**About this exercise**
From the records below, return every line containing the word "Import".

(Stored data)
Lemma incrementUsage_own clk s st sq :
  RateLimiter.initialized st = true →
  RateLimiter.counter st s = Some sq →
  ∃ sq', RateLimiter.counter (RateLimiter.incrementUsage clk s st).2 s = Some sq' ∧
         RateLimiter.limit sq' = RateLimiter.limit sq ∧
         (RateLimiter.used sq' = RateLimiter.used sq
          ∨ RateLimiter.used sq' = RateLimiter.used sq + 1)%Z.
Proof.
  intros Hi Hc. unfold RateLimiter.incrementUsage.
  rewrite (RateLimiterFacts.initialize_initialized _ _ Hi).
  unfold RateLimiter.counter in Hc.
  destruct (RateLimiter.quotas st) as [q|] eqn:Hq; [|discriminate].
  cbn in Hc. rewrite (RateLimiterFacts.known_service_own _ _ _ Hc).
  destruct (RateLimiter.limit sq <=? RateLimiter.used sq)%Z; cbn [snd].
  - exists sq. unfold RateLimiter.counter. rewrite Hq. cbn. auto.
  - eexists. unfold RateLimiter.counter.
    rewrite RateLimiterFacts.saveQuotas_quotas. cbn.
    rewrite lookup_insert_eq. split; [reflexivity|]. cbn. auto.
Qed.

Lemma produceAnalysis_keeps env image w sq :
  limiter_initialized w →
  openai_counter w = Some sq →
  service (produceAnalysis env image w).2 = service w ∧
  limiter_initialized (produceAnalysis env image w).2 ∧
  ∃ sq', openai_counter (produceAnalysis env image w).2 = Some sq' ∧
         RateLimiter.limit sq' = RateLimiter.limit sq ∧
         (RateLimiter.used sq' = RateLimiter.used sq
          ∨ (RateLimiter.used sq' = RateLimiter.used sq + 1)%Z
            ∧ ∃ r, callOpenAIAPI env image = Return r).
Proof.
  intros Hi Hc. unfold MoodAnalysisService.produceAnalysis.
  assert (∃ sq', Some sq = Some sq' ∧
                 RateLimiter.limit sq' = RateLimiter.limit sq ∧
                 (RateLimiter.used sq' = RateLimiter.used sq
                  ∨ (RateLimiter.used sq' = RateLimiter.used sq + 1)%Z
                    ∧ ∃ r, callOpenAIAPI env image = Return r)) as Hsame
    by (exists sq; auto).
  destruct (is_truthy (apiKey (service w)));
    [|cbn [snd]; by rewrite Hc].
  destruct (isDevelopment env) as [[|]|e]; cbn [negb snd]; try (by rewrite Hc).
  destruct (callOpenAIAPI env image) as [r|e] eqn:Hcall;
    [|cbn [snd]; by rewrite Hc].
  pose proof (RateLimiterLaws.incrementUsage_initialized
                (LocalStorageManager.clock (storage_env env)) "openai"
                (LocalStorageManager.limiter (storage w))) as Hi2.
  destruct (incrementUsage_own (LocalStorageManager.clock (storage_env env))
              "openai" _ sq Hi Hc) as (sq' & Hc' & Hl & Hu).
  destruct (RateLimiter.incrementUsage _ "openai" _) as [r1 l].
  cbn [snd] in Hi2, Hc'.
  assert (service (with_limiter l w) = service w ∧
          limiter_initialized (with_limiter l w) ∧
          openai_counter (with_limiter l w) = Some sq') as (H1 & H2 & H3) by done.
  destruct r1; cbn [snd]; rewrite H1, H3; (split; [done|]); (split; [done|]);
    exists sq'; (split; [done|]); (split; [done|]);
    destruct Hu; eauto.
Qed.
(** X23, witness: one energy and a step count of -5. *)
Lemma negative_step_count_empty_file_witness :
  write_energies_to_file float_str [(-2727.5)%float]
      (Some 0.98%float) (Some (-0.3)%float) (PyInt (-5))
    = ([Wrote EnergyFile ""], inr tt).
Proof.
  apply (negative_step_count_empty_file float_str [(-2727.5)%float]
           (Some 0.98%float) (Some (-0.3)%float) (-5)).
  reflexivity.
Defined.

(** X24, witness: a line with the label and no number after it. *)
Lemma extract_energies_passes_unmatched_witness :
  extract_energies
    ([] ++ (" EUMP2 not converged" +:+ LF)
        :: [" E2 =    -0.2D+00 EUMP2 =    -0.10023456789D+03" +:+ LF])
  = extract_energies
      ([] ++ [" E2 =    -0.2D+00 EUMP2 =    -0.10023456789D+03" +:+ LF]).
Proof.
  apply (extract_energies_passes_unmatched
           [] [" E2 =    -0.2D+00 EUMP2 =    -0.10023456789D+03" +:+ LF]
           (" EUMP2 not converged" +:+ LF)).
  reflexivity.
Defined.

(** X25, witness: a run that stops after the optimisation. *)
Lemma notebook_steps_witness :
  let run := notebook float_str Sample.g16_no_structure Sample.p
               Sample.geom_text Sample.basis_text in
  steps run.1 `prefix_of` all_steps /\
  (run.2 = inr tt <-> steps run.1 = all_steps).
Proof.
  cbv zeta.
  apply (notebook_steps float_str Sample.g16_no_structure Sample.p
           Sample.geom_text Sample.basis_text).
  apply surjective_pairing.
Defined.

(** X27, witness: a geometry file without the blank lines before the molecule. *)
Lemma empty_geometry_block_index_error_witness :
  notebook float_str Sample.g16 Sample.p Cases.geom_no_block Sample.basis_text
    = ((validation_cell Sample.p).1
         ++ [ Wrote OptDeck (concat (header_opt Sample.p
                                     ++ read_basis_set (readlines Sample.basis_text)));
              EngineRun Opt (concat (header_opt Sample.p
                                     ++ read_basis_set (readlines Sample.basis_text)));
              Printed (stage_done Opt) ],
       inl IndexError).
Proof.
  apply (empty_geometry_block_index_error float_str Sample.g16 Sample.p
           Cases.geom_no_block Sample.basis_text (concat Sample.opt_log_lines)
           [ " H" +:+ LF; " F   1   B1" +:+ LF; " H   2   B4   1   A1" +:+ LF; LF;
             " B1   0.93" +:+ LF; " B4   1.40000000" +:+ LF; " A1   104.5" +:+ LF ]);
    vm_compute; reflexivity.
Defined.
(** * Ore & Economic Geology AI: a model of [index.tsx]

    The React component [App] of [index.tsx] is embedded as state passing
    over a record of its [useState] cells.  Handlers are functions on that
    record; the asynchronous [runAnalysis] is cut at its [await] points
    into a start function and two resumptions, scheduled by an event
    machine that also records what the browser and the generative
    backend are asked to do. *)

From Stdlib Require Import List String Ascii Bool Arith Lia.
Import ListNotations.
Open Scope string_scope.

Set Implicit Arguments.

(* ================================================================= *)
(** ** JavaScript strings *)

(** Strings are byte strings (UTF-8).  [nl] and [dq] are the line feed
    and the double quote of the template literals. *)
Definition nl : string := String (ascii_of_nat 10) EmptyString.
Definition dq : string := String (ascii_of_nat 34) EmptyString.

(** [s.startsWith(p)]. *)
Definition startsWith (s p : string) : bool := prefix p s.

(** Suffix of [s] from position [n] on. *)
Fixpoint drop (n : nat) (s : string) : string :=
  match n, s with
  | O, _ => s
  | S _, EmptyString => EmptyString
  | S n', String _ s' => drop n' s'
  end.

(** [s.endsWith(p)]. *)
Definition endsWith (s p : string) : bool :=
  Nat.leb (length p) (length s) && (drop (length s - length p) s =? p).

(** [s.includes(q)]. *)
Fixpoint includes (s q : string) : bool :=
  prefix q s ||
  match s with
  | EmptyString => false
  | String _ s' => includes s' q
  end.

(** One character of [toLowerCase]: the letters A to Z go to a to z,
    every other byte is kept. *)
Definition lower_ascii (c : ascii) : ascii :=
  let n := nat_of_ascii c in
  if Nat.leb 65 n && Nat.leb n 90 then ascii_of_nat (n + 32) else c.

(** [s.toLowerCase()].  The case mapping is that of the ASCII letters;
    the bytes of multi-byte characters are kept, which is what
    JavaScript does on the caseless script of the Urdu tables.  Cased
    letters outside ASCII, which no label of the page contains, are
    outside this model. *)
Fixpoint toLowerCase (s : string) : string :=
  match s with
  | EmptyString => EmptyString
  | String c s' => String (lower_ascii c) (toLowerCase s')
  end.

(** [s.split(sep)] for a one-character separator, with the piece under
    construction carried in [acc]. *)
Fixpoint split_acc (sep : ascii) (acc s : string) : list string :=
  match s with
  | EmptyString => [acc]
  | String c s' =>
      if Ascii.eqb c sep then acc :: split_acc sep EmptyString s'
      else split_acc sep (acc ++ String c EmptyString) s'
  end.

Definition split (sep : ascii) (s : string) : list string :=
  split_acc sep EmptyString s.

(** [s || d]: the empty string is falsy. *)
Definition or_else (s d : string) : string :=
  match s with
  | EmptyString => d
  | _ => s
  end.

**Task response**
From Stdlib Require Import List String Ascii Bool Arith Lia.
Import ListNotations.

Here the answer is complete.